Page 7 of 8

Great Baseball Names.

Posted: Thu Oct 18, 2007 7:27 pm
by skinny honkie_Archive
Just trolling - you guys are so touchy when someone mentions cricket and any potential similarity to baseball.

Due to the extremity of Bradmans batting achievements his name has some powerful resonances in the psyche of the non-american sports fan, but maybe in the context if this thread it's like mentioning Muhammad Ali when you're talking about martial arts.

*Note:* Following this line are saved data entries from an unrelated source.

(** * echobot: the relay ledger, admission control and fan-out of [echobot.py]

    A shallow embedding of the handlers of [src/echobot.py].  The MongoDB
    collections are lists of documents in insertion (natural) order, the
    Telegram transport is an oracle answering each call, and every handler
    is a computation in a state-and-exception monad whose state survives a
    raised exception, as the database does in Python.

    Modelling conventions:
    - identifiers (user ids, message ids) are [Z]; those that come from
      Telegram or from the store fit in 8 bytes, and the one integer a user
      chooses freely, the argument of [/admin] and [/vip], is checked where
      it reaches the store ([save_user]);
    - a [datetime] is a [Z] count of microseconds, a [timedelta] likewise;
      the store keeps a timestamp in whole milliseconds, rounded down;
    - [datetime.now()] reads the [clock] of the world; the clock does not
      advance while one event is handled;
    - [asyncio.gather] over the per-recipient tasks is run in directory
      order, each task to completion, on the directory as it is when the
      fan-out starts; the code fixes no order between the tasks, so what is
      stated of a fan-out is meant of its effects as a collection;
    - a [str] is its UTF-8 bytes; [int] on text that is not pure ASCII or
      is longer than 640 characters depends on the Unicode tables and the
      digit limit of the interpreter and is a parameter;
    - the elapsed-time part of the broadcast confirmation (a float) is not
      modelled, the count is;
    - [message.reply] is taken to succeed;
    - the startup and shutdown hooks are not part of the embedding. *)

From Stdlib Require Import ZArith List String Ascii Bool Lia DecimalString DecimalPos
  Permutation.
Import ListNotations.
Local Open Scope Z_scope.

(** ** Documents *)

(** [class User(BaseModel)] and the documents of [db.users]. *)
Record User := mkUser {
  user_id : Z;
  admin : bool;
  vip : bool
}.

(** Documents of [db.settings]. *)
Record Settings := mkSettings {
  settings_user_id : Z;
  show_nickname_inline : bool
}.

(** Documents of [db.cooldown]. *)
Record Cooldown := mkCooldown {
  cooldown_user_id : Z;
  sent_at : Z
}.
(* ===== verification/_CoqProject ===== *)
-Q . S2P
Prelude.v
StdSet.v
StdList.v
Interval.v
IntervalSet.v
IntervalSetFacts.v
PacketNumberQueue.v
PacketNumberQueueFacts.v
PacketSet.v
QuicTime.v
ReceivedPacketManager.v
QuicBandwidth.v
WindowedFilter.v
PacketNumberIndexedQueue.v
Int128.v
QuicUtils.v
StreamPrecedence.v
PriorityWriteScheduler.v
WriteBlockedList.v
CircularDeque.v
FlatTree.v
LinkedHashMap.v
MruCache.v
SmallMap.v
PriorityQueue.v
DecodeBuffer.v
HpackVarint.v
HpackString.v
QuicData.v
Framer.v
FramerFacts.v
FramerAck.v
FramerPacket.v
SequencerBuffer.v
SequencerBufferFacts.v
SequencerRefine.v
SequencerRegions.v
StreamSequencer.v
StreamDelivery.v
StreamSendBuffer.v
FlowController.v
QuicStream.v
QuicStreamFacts.v
UnackedPacketMap.v
UnackedFacts.v
UnackedChains.v
RttStats.v
LossAlgorithm.v
SentPacketManager.v
SentPacketFacts.v
SentPacketRuns.v
SentPacketCorrect.v
SoftFloat.v
SlowStart.v
CubicWindow.v
CubicFacts.v
TcpCubicSender.v
TcpCubicFacts.v
PacingSender.v
BandwidthSampler.v
BbrSender.v
BbrFacts.v
BbrCorrect.v
CongestionControl.v
HandshakeMessage.v
CryptoFramer.v
PacketProtection.v
PacketFacts.v
PublicPackets.v
PacketCreator.v
PacketCreatorFacts.v
PacketGenerator.v
PacketGeneratorFacts.v
(* ===== verification/Prelude.v ===== *)
(** * Verification of the QUIC transport core of the ns-3 Mapreduce repository

    The repository runs QUIC inside the ns-3 simulator: [src/examples] and
    [src/utils] hold scenarios and applications, [src/helper] connects them to the
    simulator, and [src/model] holds the protocol itself, Chromium's network stack
    with its support library.  This development models the data structures and
    algorithms of that stack which decide what a QUIC endpoint does with packets,
    acknowledgements, streams and headers, mostly header-only templates, and
    proves them correct.

    ** Components and files

    Files are listed in dependency order.  Every definition keeps the name of the
    code it models, with a prefix where two classes use the same name.

    - [Prelude]: machine integers ([wrapU], [wrapS], [u64], ...), tactics, list and
      bit lemmas shared by all files.
    - [StdSet], [StdList]: what the code relies on of [std::set] (sorted lists under
      a strict order, iterators as elements) and of [std::list] (nodes with an
      identity, so that iterators survive changes elsewhere).
    - [Interval], [IntervalSet], [IntervalSetFacts]: net/base/interval.h and
      interval_set.h.  A set is its sequence of intervals; [Compact], the
      intersecting-pair search and the loops of union, intersection and difference
      are translated with their iterators.
    - [PacketNumberQueue], [PacketNumberQueueFacts]: the set of packet numbers of an
      ack frame (quic/core/frames/quic_ack_frame.cc), with both representations
      behind the flag, a deque of intervals and an [IntervalSet].
    - [PacketSet]: the interface ([PacketSet], [PacketSetLaws]) that the packet
      manager uses, with the queue as its instance.
    - [QuicTime], [QuicBandwidth]: quic/core/quic_time.h, .cc and quic_bandwidth.h.
    - [ReceivedPacketManager]: quic/core/quic_received_packet_manager.cc over any
      packet set; its handlers are a step relation.
    - [WindowedFilter]: congestion_control/windowed_filter.h over an order and a
      time type (type classes [FilterOrder], [FilterTime]).
    - [PacketNumberIndexedQueue]: quic/core/packet_number_indexed_queue.h.
    - [Int128], [QuicUtils]: net/base/int128.h and the FNV-1a hashes of
      quic/core/quic_utils.cc.
    - [StreamPrecedence], [PriorityWriteScheduler], [WriteBlockedList]: the priority
      scales of spdy/core/spdy_protocol (in single precision),
      spdy/core/priority_write_scheduler.h and its client
      quic/core/quic_write_blocked_list.h.
    - [CircularDeque]: base/containers/circular_deque.h on vector_buffer.h, with raw
      and live slots, so that a missing construction or destruction is visible.
    - [FlatTree]: base/containers/flat_tree.h and flat_map.h's [operator\[\]].
    - [LinkedHashMap], [PriorityQueue]: net/base/linked_hash_map.h and
      priority_queue.h.
    - [MruCache]: base/containers/mru_cache.h, on the invariant of [LinkedHashMap].
    - [SmallMap]: base/containers/small_map.h, with the slots of its inline array
      (base/memory/manual_constructor.h), over any wrapped map ([MapPlacement]).
    - [DecodeBuffer], [HpackVarint], [HpackString]: net/http2/decoder/decode_buffer.h,
      the resumable HPACK integer and string decoders, and their encoders in
      net/spdy/core/hpack.
    - [QuicData]: quic/core/quic_data_writer.cc and quic_data_reader.cc, the cursors
      over byte buffers, for hosts of either byte order ([HostOrder]).
    - [Framer]: quic/core/quic_framer.cc, the wire format: sizes, [Append] functions
      in the writer's monad [Wr], [Process] functions in the reader's monads [Rd]
      and [Fr], the visitor as a class ([QuicFramerVisitor]).  [FramerFacts] has the
      codecs of headers and simple frames, [FramerAck] those of acknowledgements
      (over [PacketNumberQueue] and [QuicAckFrame]), [FramerPacket] whole packets.
    - [SequencerBuffer]: quic/core/quic_stream_sequencer_buffer.cc, the circular
      buffer in which a stream's data is put in order.  [SequencerBufferFacts] has
      its geometry, gap list, arrival times and blocks, [SequencerRefine] its
      specification as a finite map from offsets to bytes with arrival times,
      [SequencerRegions] its region queries.
    - [StreamSequencer]: quic/core/quic_stream_sequencer.cc towards any stream
      ([SequencerErrors], [SequencerStream]); [StreamDelivery] composes it with a
      stream that reads all it can.
    - [StreamSendBuffer]: quic/core/quic_stream_send_buffer.cc and
      QuicUtils::CopyToBuffer, the data producer of [Framer].
    - [FlowController]: quic/core/quic_flow_controller.cc towards any connection
      ([FlowConnection]) and session controller ([QuicFlowControllerInterface]), and
      the protocol that two controllers run over a lossy network ([flow_step]).
    - [QuicStream]: quic/core/quic_stream.cc, joining sequencer, send buffer and flow
      controllers, towards any session ([QuicSession]); [QuicStreamFacts] has the
      session's promises ([QuicSessionLaws]) and what the stream writes.
    - [UnackedPacketMap]: quic/core/quic_unacked_packet_map.cc, the packets sent and
      not yet acknowledged, towards any stream notifier and ack listeners
      ([StreamNotifierInterface]).  [UnackedFacts] has its invariant ([map_ok]) and
      its specification as a table by packet number ([view_of]), [UnackedChains] the
      chains of retransmissions.
    - [RttStats], [LossAlgorithm]: congestion_control/rtt_stats.cc, with products by
      floats and doubles rounded as the formats do ([round_to]), and
      general_loss_algorithm.cc.
    - [SentPacketManager]: quic/core/quic_sent_packet_manager.cc with the sustained
      bandwidth recorder, joining the three above, towards any congestion
      controller, pacing sender, clock and visitors ([SentPacketEnv]).
      [SentPacketFacts] has the invariant and each handler's effect,
      [SentPacketRuns] the sequences of operations a connection performs and the
      congestion controller's promise ([SenderLaws]), [SentPacketCorrect] the
      properties.
    - [SoftFloat]: single precision arithmetic on rationals ([round_rat]), used by the
      congestion controllers, and the product of a bandwidth by a float.
    - [SlowStart]: congestion_control/hybrid_slow_start.cc and prr_sender.cc.
    - [CubicWindow], [CubicFacts]: congestion_control/cubic_bytes.cc and cubic.cc.
    - [TcpCubicSender], [TcpCubicFacts]: tcp_cubic_sender_base.cc against its virtual
      methods ([CwndView], [CubicSenderOps]) and its two subclasses, in bytes and in
      packets.
    - [PacingSender]: pacing_sender.cc over any controller ([SendAlgorithm], the
      interface of send_algorithm_interface.h).
    - [BandwidthSampler]: bandwidth_sampler.cc, with its specification as two curves
      of bytes over time.
    - [BbrSender], [BbrFacts], [BbrCorrect]: bbr_sender.cc over the sampler and the
      windowed filter.
    - [CongestionControl]: the factory of send_algorithm_interface.cc, the controllers
      as instances of the interface, and the environment ([CongestionEnv]) that puts
      them and the pacing sender under the sent packet manager.
    - [HandshakeMessage], [CryptoFramer]: crypto/crypto_handshake_message.cc and
      crypto_framer.cc, the messages of the handshake, their serialized form and the
      parser that may stop anywhere, with a parser of whole messages as its
      specification ([parse_message]).
    - [PacketProtection]: the rest of quic_framer.cc around [Framer]: keys, encryption
      ([QuicEncrypter], [QuicDecrypter]), [ProcessPacket], version negotiation and
      public resets; crypto/null_encrypter.cc, null_decrypter.cc and
      quic_socket_address_coder.cc.  [PacketFacts] has the contract of a cipher
      ([Aead]) and whole packets, [PublicPackets] the unencrypted ones.
    - [PacketCreator], [PacketCreatorFacts]: quic/core/quic_packet_creator.cc, which
      collects frames, pads, serializes and encrypts; [World] is the creator with the
      framer, its keys and the connection ([DelegateInterface]).
    - [PacketGenerator], [PacketGeneratorFacts]: quic/core/quic_packet_generator.cc, which
      asks the connection ([GeneratorDelegate]) and feeds the creator.

    ** What is proved

    - Sets of points: [Add], union, intersection, difference and complement of
      interval sets keep the sets valid and compute the set operations on points;
      the queries answer for the points; the representation is canonical.
    - Acknowledgements: both representations of the packet number queue hold the
      same numbers after the same operations; in every reachable state the packet
      manager's frame lists exactly the packets received and still of interest,
      its handlers never fail, the frame it builds respects the range limit, and
      missing packets are reported as such.
    - Scheduling: the scheduler's lists, table and counter agree after any
      operations; popping serves the highest priority in order; the write-blocked
      list pops crypto, then headers, then data, and batches.
    - Containers: the circular deque refines a list, the indexed queue a finite
      map, the flat tree a finite map (batch insertion equals insertion one by one),
      the linked hash map an insertion-ordered association list, the cache the
      list of its pairs by last use within its limit, the small map a finite map
      across the conversion from array to map, the priority queue the order by
      priority and then FIFO.
    - Arithmetic: 128-bit operations are arithmetic modulo 2^128; the fast hash is
      the slow hash; transfer times are tight; wall times saturate; the filter's
      best estimate is exact within its window.
    - HPACK: integers and strings decode the same however the input is cut into
      buffers, and decode to what was encoded.
    - Wire format: every field, header, frame and packet that fits is written in the
      size the code computes for it and reads back as what was sent; truncated
      packet numbers decode to the full number near the expected one; processing
      arbitrary bytes terminates and reports an error exactly when it fails.
    - Packets: for any cipher that opens what it seals, a packet built and encrypted by
      one endpoint is processed by the other, which gets the header and the frames; no
      bytes that fail to decrypt change the packet numbers or the keys, or reach the
      callbacks for authenticated data; the null cipher accepts exactly what it makes;
      version negotiation packets and public resets arrive as they were sent.
    - Handshake messages: the parser gives, however its input is cut, what reading the
      whole message gives, and messages arrive as they were sent.
    - Streams: the sequencer buffer refines the map of bytes received and not yet
      read, with its error codes; the sequencer's handlers are defined in every
      reachable state; a stream cut into frames that arrive in any order and any
      number of times reaches its reader byte for byte and then ends; what is saved
      for sending can be written again until it is acknowledged; flow control never
      lets a receiver see a violation or overrun its window, and never deadlocks; a
      stream writes the application's bytes once and in order within its windows.
    - Sending: the packet map refines a table of frames, in-flight marks and counts;
      loss detection reports exactly the packets its rules call lost and its alarm
      makes progress; the estimates of the round trip time follow the samples; in
      every reachable state of the sent packet manager data is in flight or queued,
      the alarm is set when it must be and each alarm does something, an
      acknowledgement releases the acknowledged data and nothing else, and the
      delays of the alarms are bounded.
    - Sending: frames that fit are collected and flushed as one packet within the limit,
      which the peer reads as these frames and the padding asked for; the generator cuts
      stream data into packets of one frame each, and its fast path sends exactly the
      packets of the loop it replaces.
    - Congestion control: proportional rate reduction sends no more than its share of
      what is delivered; hybrid slow start ends exactly on a rise of the round trip
      time; the cubic window follows the curve of its paper; the TCP window stays
      within its limits and the losses of one window cut it once; paced sends fit the
      pacing rate and are never held back for longer than one packet takes; the
      bandwidth sampler refines the two curves, so samples never exceed the rate of the
      path, and neither does the estimate of BBR; the modes, gains and windows of BBR
      stay consistent and within bounds, and PROBE_RTT is entered and left by its
      rules; with any of the controllers the factory makes, and pacing, the sent packet
      manager keeps its promises.
    - Where the code departs from its documentation the theorem states what the
      code does ([uint128_shift_assign], [circular_deque_rbegin],
      [QuicWallTime_arithmetic], [PacketNumberQueue_NumPackets],
      [FNV1a_128_pieces], [WriteBlockedList_stale_priority],
      [ack_frame_truncation_errors], [OnStreamData_wraps],
      [EnsureWindowAtLeast_no_growth], [pending_crypto_count_wraps],
      [alarm_unset_after_probe_ack], [cubic_quantization_ignores_curve],
      [slow_start_loss_grows_window], [bbr_rate_recovery_has_no_effect],
      [pending_padding_wraps]).

    ** Conventions

    A call that reads outside a container, dereferences [end()] or fails a [CHECK]
    is [None]; theorems that an operation is defined are part of the statements.
    64-bit values wrap as in C++ where the code can overflow; sizes of containers
    are natural numbers, since they are bounded by memory.  Loops that are not
    structural take fuel: the size of the container they shrink
    ([Compact_loop], [erase_range_loop], [trim_ranges]), or a constant that the
    code's own counter bounds ([Resume_loop] and [AppendUint32_loop] at five
    groups of seven bits, [sd_Resume_loop] at two rounds), or the number of entries
    of the packet map for walks along retransmissions, which only go up, or of the
    sampler's queue ([RemoveObsolete_loop]), or the bytes left to read
    ([ProcessFrameData_loop], [read_versions]), or the acknowledged packets that
    [cp_estimate_loop] uses up, or the bytes of stream data left ([consume_loop],
    [ConsumeDataFastPath]); the theorems show the result, so the fuel is enough.  Debug-only checks are modelled where noted
    ([HpackVarint]); elsewhere the release build is.

    ** Not modelled

    The connection, session and key exchange of quic/core (the connection is the delegate of
    [PacketCreator] and [PacketGenerator] and does not call them back), the HTTP, cookie, cache,
    DNS, proxy, socket and TLS parts, threads, files and metrics of base, third-party libraries, and the ns-3
    glue.  Printing, debug states and memory accounting are left out of the modelled
    classes.  Code outside the repository is a parameter: the cube root of the C
    library ([cbrt_ok]), the ciphers ([Aead]), the random sources, the flags of the command line, the
    clock. *)

From Stdlib Require Export ZArith Lia Bool Sorted.
From stdpp Require Export base tactics numbers option sets list.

I'll now leave you to your mysterious diamond-shaped american cricket.

Great Baseball Names.

Posted: Thu Oct 18, 2007 8:59 pm
by steve_Archive
Don Bradman? Jesus. Is Walter Lindrum next?

Ozzies. Fuck.

Great Baseball Names.

Posted: Thu Oct 18, 2007 9:14 pm
by cesb_Archive
Peanuts Lowery.
Burt Hooten.

Great Baseball Names.

Posted: Thu Oct 18, 2007 11:11 pm
by newcopcar_Archive
Image


Image

Great Baseball Names.

Posted: Thu Oct 18, 2007 11:30 pm
by burun_Archive

Great Baseball Names.

Posted: Thu Oct 18, 2007 11:33 pm
by Christopher J McGarvey_Archive
"Gentle" Ben Gaper

Great Baseball Names.

Posted: Fri Oct 19, 2007 12:50 am
by newcopcar_Archive
burun wrote:Pud Galvin.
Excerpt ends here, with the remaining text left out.